(Beginning of Data for this task)

(** C1. For every bmi, [classify_bmi] returns one of the six fixed
    categories; it returns a bucket's category exactly when bmi lies in that
    bucket's half-open interval (below 18.5; from 18.5 to below 25; from 25
    to below 30; from 30 to below 35; from 35 to below 40; 40 and above);
    exactly one bucket holds bmi (no gap, no overlap); and the lower bound of
    a bucket belongs to it: 18.5 and 24.999 are "Peso normal", 39.999 is
    "Obesidade Tipo II", 40.0 is "Obesidade Tipo III".  The same holds of the
    classifier run on the machine's floats: it returns one of the six
    categories on every float, on a finite one the category of the number it
    denotes, and the four points, read as floats, get the same categories. *)
#[warnings="-inexact-float"] Theorem classify_bmi_partition :
  (∀ bmi : Q,
     classify_bmi bmi ∈
       [ "Baixo peso"; "Peso normal"; "Sobrepeso Nível I"; "Obesidade Tipo I";
         "Obesidade Tipo II"; "Obesidade Tipo III" ] ∧
     (classify_bmi bmi = "Baixo peso" ↔ bmi < 18.5) ∧
     (classify_bmi bmi = "Peso normal" ↔ 18.5 <= bmi ∧ bmi < 25) ∧
     (classify_bmi bmi = "Sobrepeso Nível I" ↔ 25 <= bmi ∧ bmi < 30) ∧
     (classify_bmi bmi = "Obesidade Tipo I" ↔ 30 <= bmi ∧ bmi < 35) ∧
     (classify_bmi bmi = "Obesidade Tipo II" ↔ 35 <= bmi ∧ bmi < 40) ∧
     (classify_bmi bmi = "Obesidade Tipo III" ↔ 40 <= bmi) ∧
     (∃ b, b ∈ bmi_buckets ∧ in_bucket bmi b ∧
           ∀ b', b' ∈ bmi_buckets → in_bucket bmi b' → b' = b)) ∧
  classify_bmi 18.5 = "Peso normal" ∧
  classify_bmi 24.999 = "Peso normal" ∧
  classify_bmi 39.999 = "Obesidade Tipo II" ∧
  classify_bmi 40.0 = "Obesidade Tipo III" ∧
  (∀ x : float,
     classify_bmi_binary64 x ∈
       [ "Baixo peso"; "Peso normal"; "Sobrepeso Nível I"; "Obesidade Tipo I";
         "Obesidade Tipo II"; "Obesidade Tipo III" ]) ∧
  (∀ (x : float) (q : Q),
     binary64_value (Prim2SF x) = Some q →
     classify_bmi_binary64 x = classify_bmi q) ∧
  classify_bmi_binary64 18.5 = "Peso normal" ∧
  classify_bmi_binary64 24.999 = "Peso normal" ∧
  classify_bmi_binary64 39.999 = "Obesidade Tipo II" ∧
  classify_bmi_binary64 40.0 = "Obesidade Tipo III".
Proof.
  split; [ | repeat (split; [ by vm_compute | ]);
             split; [ exact classify_bmi_binary64_category | ];
             split; [ exact classify_bmi_binary64_exact | by vm_compute ] ].
  intros bmi.
  assert (Hiff : ∀ b, b ∈ bmi_buckets → classify_bmi bmi = category b ↔ in_bucket bmi b)
    by (intros b; apply classify_bmi_bucket).
  assert (Hin : ∀ i b, bmi_buckets !! i = Some b → b ∈ bmi_buckets)
    by (intros i b; apply list_elem_of_lookup_2).
  split.
  { unfold classify_bmi. repeat (destruct (Qlt_le_dec _ _));
      repeat first [ apply list_elem_of_here | apply list_elem_of_further ]. }
  pose proof (Hiff _ (Hin 0%nat _ eq_refl)) as H0.
  pose proof (Hiff _ (Hin 1%nat _ eq_refl)) as H1.
  pose proof (Hiff _ (Hin 2%nat _ eq_refl)) as H2.
  pose proof (Hiff _ (Hin 3%nat _ eq_refl)) as H3.
  pose proof (Hiff _ (Hin 4%nat _ eq_refl)) as H4.
  pose proof (Hiff _ (Hin 5%nat _ eq_refl)) as H5.
  unfold in_bucket in H0, H1, H2, H3, H4, H5.
  cbn [lower upper category] in H0, H1, H2, H3, H4, H5.
  repeat split; try tauto.
  destruct (classify_bmi_category bmi) as (b & Hb & Hc).
  exists b. split; [ exact Hb | ]. split; [ by apply Hiff | ].
  intros b' Hb' Hin'. apply bucket_of_category; [ done | done | ].
  rewrite <- Hc. symmetry. by apply Hiff.
Qed.

Lemma square_unfold (h : Q) : h ^ 2 = h * h.
Proof. reflexivity. Qed.

Lemma square_zero (h : Q) : Qeq_bool (h ^ 2) 0 = true ↔ h == 0.
Proof.
  rewrite Qeq_bool_iff, square_unfold.
  split; intros H; [ | rewrite H; reflexivity ].
  by destruct (Qmult_integral _ _ H).
Qed.

Lemma calculate_bmi_raises (w h : Q) :
  h == 0 → calculate_bmi w h = Raise ZeroDivisionError.
Proof.
  intros H%square_zero. unfold calculate_bmi. by rewrite H.
Qed.
(** Completeness: a scan that returns has found every configuration file
    of every directory that is read from the one it started in. *)
Lemma scanDirectory_complete fuel dir configFiles configFiles' :
  scanDirectory readdir join fuel dir configFiles = Some (Returns configFiles') →
  ∀ configFile, discovered readdir join dir configFile → configFile ∈ configFiles'.
Proof.
  revert dir configFiles configFiles'.
  induction fuel as [|fuel IH]; intros dir configFiles configFiles'; [done|].
  rewrite scanDirectory_S. destruct (readdir dir) as [entries|e] eqn:Hread; [|done].
  intros Hvisit configFile (d & entries' & entry & Hd & Hread' & Hin & Hconfig & ->).
  assert (∃ entry0, entry0 ∈ entries ∧
            ((entered entry0 = false ∧ config_entry entry0 = true ∧
              join d (Dirent.name entry) = join dir (Dirent.name entry0)) ∨
             (entered entry0 = true ∧
              discovered readdir join (join dir (Dirent.name entry0))
                (join d (Dirent.name entry))))) as (entry0 & Hin0 & Hcase).
  { apply reads_inv in Hd
      as [->|(entries0 & entry0 & Hread0 & Hin0 & Hentered0 & Hd)].
    - rewrite Hread in Hread'. injection Hread' as <-.
      exists entry. split; [done|]. left. split_and!; [|done..].
      unfold config_entry in Hconfig. by destruct (entered entry).
    - rewrite Hread in Hread0. injection Hread0 as <-.
      exists entry0. split; [done|]. right. split; [done|].
      by exists d, entries', entry. }
  clear Hd Hread' Hin Hconfig Hread.
  revert configFiles Hvisit.
  induction entries as [|entry1 rest IHrest]; intros configFiles;
    [by apply elem_of_nil in Hin0|].
  rewrite visitEntries_cons.
  apply elem_of_cons in Hin0 as [<-|Hin0].
  - destruct Hcase as [(-> & -> & ->)|[-> Hfound]].
    + intros (found & ->)%(visitEntries_extends _ _ _ _ _
        (fun d c c' => scanDirectory_extends fuel d c c')).
      rewrite !elem_of_app. left. right. by apply list_elem_of_singleton.
    + destruct (scanDirectory _ _ _ _ _) as [[c|e]|] eqn:Hscan; [|done..].
      intros (found & ->)%(visitEntries_extends _ _ _ _ _
        (fun d c c' => scanDirectory_extends fuel d c c')).
      apply elem_of_app. left. by eapply IH.
  - destruct (entered entry1).
    + destruct (scanDirectory _ _ _ _ _) as [[c|e]|]; [|done..].
      by apply IHrest.
    + destruct (config_entry entry1); by apply IHrest.
Qed.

(End of Data for this task)

> [Directions]: Each entry above needs to be duplicated exactly.

> [Output of the exercise]:
(** C1. For every bmi, [classify_bmi] returns one of the six fixed
    categories; it returns a bucket's category exactly when bmi lies in that
    bucket's half-open interval (below 18.5; from 18.5 to below 25; from 25
    to below 30; from 30 to below 35; from 35 to below 40; 40 and above);
    exactly one bucket holds bmi (no gap, no overlap); and the lower bound of
    a bucket belongs to it: 18.5 and 24.999 are "Peso normal", 39.999 is
    "Obesidade Tipo II", 40.0 is "Obesidade Tipo III".  The same holds of the
    classifier run on the machine's floats: it returns one of the six
    categories on every float, on a finite one the category of the number it
    denotes, and the four points, read as floats, get the same categories. *)
#[warnings="-inexact-float"] Theorem classify_bmi_partition :
  (∀ bmi : Q,
     classify_bmi bmi ∈
       [ "Baixo peso"; "Peso normal"; "Sobrepeso Nível I"; "Obesidade Tipo I";
         "Obesidade Tipo II"; "Obesidade Tipo III" ] ∧
     (classify_bmi bmi = "Baixo peso" ↔ bmi < 18.5) ∧
     (classify_bmi bmi = "Peso normal" ↔ 18.5 <= bmi ∧ bmi < 25) ∧
     (classify_bmi bmi = "Sobrepeso Nível I" ↔ 25 <= bmi ∧ bmi < 30) ∧
     (classify_bmi bmi = "Obesidade Tipo I" ↔ 30 <= bmi ∧ bmi < 35) ∧
     (classify_bmi bmi = "Obesidade Tipo II" ↔ 35 <= bmi ∧ bmi < 40) ∧
     (classify_bmi bmi = "Obesidade Tipo III" ↔ 40 <= bmi) ∧
     (∃ b, b ∈ bmi_buckets ∧ in_bucket bmi b ∧
           ∀ b', b' ∈ bmi_buckets → in_bucket bmi b' → b' = b)) ∧
  classify_bmi 18.5 = "Peso normal" ∧
  classify_bmi 24.999 = "Peso normal" ∧
  classify_bmi 39.999 = "Obesidade Tipo II" ∧
  classify_bmi 40.0 = "Obesidade Tipo III" ∧
  (∀ x : float,
     classify_bmi_binary64 x ∈
       [ "Baixo peso"; "Peso normal"; "Sobrepeso Nível I"; "Obesidade Tipo I";
         "Obesidade Tipo II"; "Obesidade Tipo III" ]) ∧
  (∀ (x : float) (q : Q),
     binary64_value (Prim2SF x) = Some q →
     classify_bmi_binary64 x = classify_bmi q) ∧
  classify_bmi_binary64 18.5 = "Peso normal" ∧
  classify_bmi_binary64 24.999 = "Peso normal" ∧
  classify_bmi_binary64 39.999 = "Obesidade Tipo II" ∧
  classify_bmi_binary64 40.0 = "Obesidade Tipo III".
Proof.
  split; [ | repeat (split; [ by vm_compute | ]);
             split; [ exact classify_bmi_binary64_category | ];
             split; [ exact classify_bmi_binary64_exact | by vm_compute ] ].
  intros bmi.
  assert (Hiff : ∀ b, b ∈ bmi_buckets → classify_bmi bmi = category b ↔ in_bucket bmi b)
    by (intros b; apply classify_bmi_bucket).
  assert (Hin : ∀ i b, bmi_buckets !! i = Some b → b ∈ bmi_buckets)
    by (intros i b; apply list_elem_of_lookup_2).
  split.
  { unfold classify_bmi. repeat (destruct (Qlt_le_dec _ _));
      repeat first [ apply list_elem_of_here | apply list_elem_of_further ]. }
  pose proof (Hiff _ (Hin 0%nat _ eq_refl)) as H0.
  pose proof (Hiff _ (Hin 1%nat _ eq_refl)) as H1.
  pose proof (Hiff _ (Hin 2%nat _ eq_refl)) as H2.
  pose proof (Hiff _ (Hin 3%nat _ eq_refl)) as H3.
  pose proof (Hiff _ (Hin 4%nat _ eq_refl)) as H4.
  pose proof (Hiff _ (Hin 5%nat _ eq_refl)) as H5.
  unfold in_bucket in H0, H1, H2, H3, H4, H5.
  cbn [lower upper category] in H0, H1, H2, H3, H4, H5.
  repeat split; try tauto.
  destruct (classify_bmi_category bmi) as (b & Hb & Hc).
  exists b. split; [ exact Hb | ]. split; [ by apply Hiff | ].
  intros b' Hb' Hin'. apply bucket_of_category; [ done | done | ].
  rewrite <- Hc. symmetry. by apply Hiff.
Qed.

Lemma square_unfold (h : Q) : h ^ 2 = h * h.
Proof. reflexivity. Qed.

Lemma square_zero (h : Q) : Qeq_bool (h ^ 2) 0 = true ↔ h == 0.
Proof.
  rewrite Qeq_bool_iff, square_unfold.
  split; intros H; [ | rewrite H; reflexivity ].
  by destruct (Qmult_integral _ _ H).
Qed.

Lemma calculate_bmi_raises (w h : Q) :
  h == 0 → calculate_bmi w h = Raise ZeroDivisionError.
Proof.
  intros H%square_zero. unfold calculate_bmi. by rewrite H.
Qed.
(** Completeness: a scan that returns has found every configuration file
    of every directory that is read from the one it started in. *)
Lemma scanDirectory_complete fuel dir configFiles configFiles' :
  scanDirectory readdir join fuel dir configFiles = Some (Returns configFiles') →
  ∀ configFile, discovered readdir join dir configFile → configFile ∈ configFiles'.
Proof.
  revert dir configFiles configFiles'.
  induction fuel as [|fuel IH]; intros dir configFiles configFiles'; [done|].
  rewrite scanDirectory_S. destruct (readdir dir) as [entries|e] eqn:Hread; [|done].
  intros Hvisit configFile (d & entries' & entry & Hd & Hread' & Hin & Hconfig & ->).
  assert (∃ entry0, entry0 ∈ entries ∧
            ((entered entry0 = false ∧ config_entry entry0 = true ∧
              join d (Dirent.name entry) = join dir (Dirent.name entry0)) ∨
             (entered entry0 = true ∧
              discovered readdir join (join dir (Dirent.name entry0))
                (join d (Dirent.name entry))))) as (entry0 & Hin0 & Hcase).
  { apply reads_inv in Hd
      as [->|(entries0 & entry0 & Hread0 & Hin0 & Hentered0 & Hd)].
    - rewrite Hread in Hread'. injection Hread' as <-.
      exists entry. split; [done|]. left. split_and!; [|done..].
      unfold config_entry in Hconfig. by destruct (entered entry).
    - rewrite Hread in Hread0. injection Hread0 as <-.
      exists entry0. split; [done|]. right. split; [done|].
      by exists d, entries', entry. }
  clear Hd Hread' Hin Hconfig Hread.
  revert configFiles Hvisit.
  induction entries as [|entry1 rest IHrest]; intros configFiles;
    [by apply elem_of_nil in Hin0|].
  rewrite visitEntries_cons.
  apply elem_of_cons in Hin0 as [<-|Hin0].
  - destruct Hcase as [(-> & -> & ->)|[-> Hfound]].
    + intros (found & ->)%(visitEntries_extends _ _ _ _ _
        (fun d c c' => scanDirectory_extends fuel d c c')).
      rewrite !elem_of_app. left. right. by apply list_elem_of_singleton.
    + destruct (scanDirectory _ _ _ _ _) as [[c|e]|] eqn:Hscan; [|done..].
      intros (found & ->)%(visitEntries_extends _ _ _ _ _
        (fun d c c' => scanDirectory_extends fuel d c c')).
      apply elem_of_app. left. by eapply IH.
  - destruct (entered entry1).
    + destruct (scanDirectory _ _ _ _ _) as [[c|e]|]; [|done..].
      by apply IHrest.
    + destruct (config_entry entry1); by apply IHrest.
Qed.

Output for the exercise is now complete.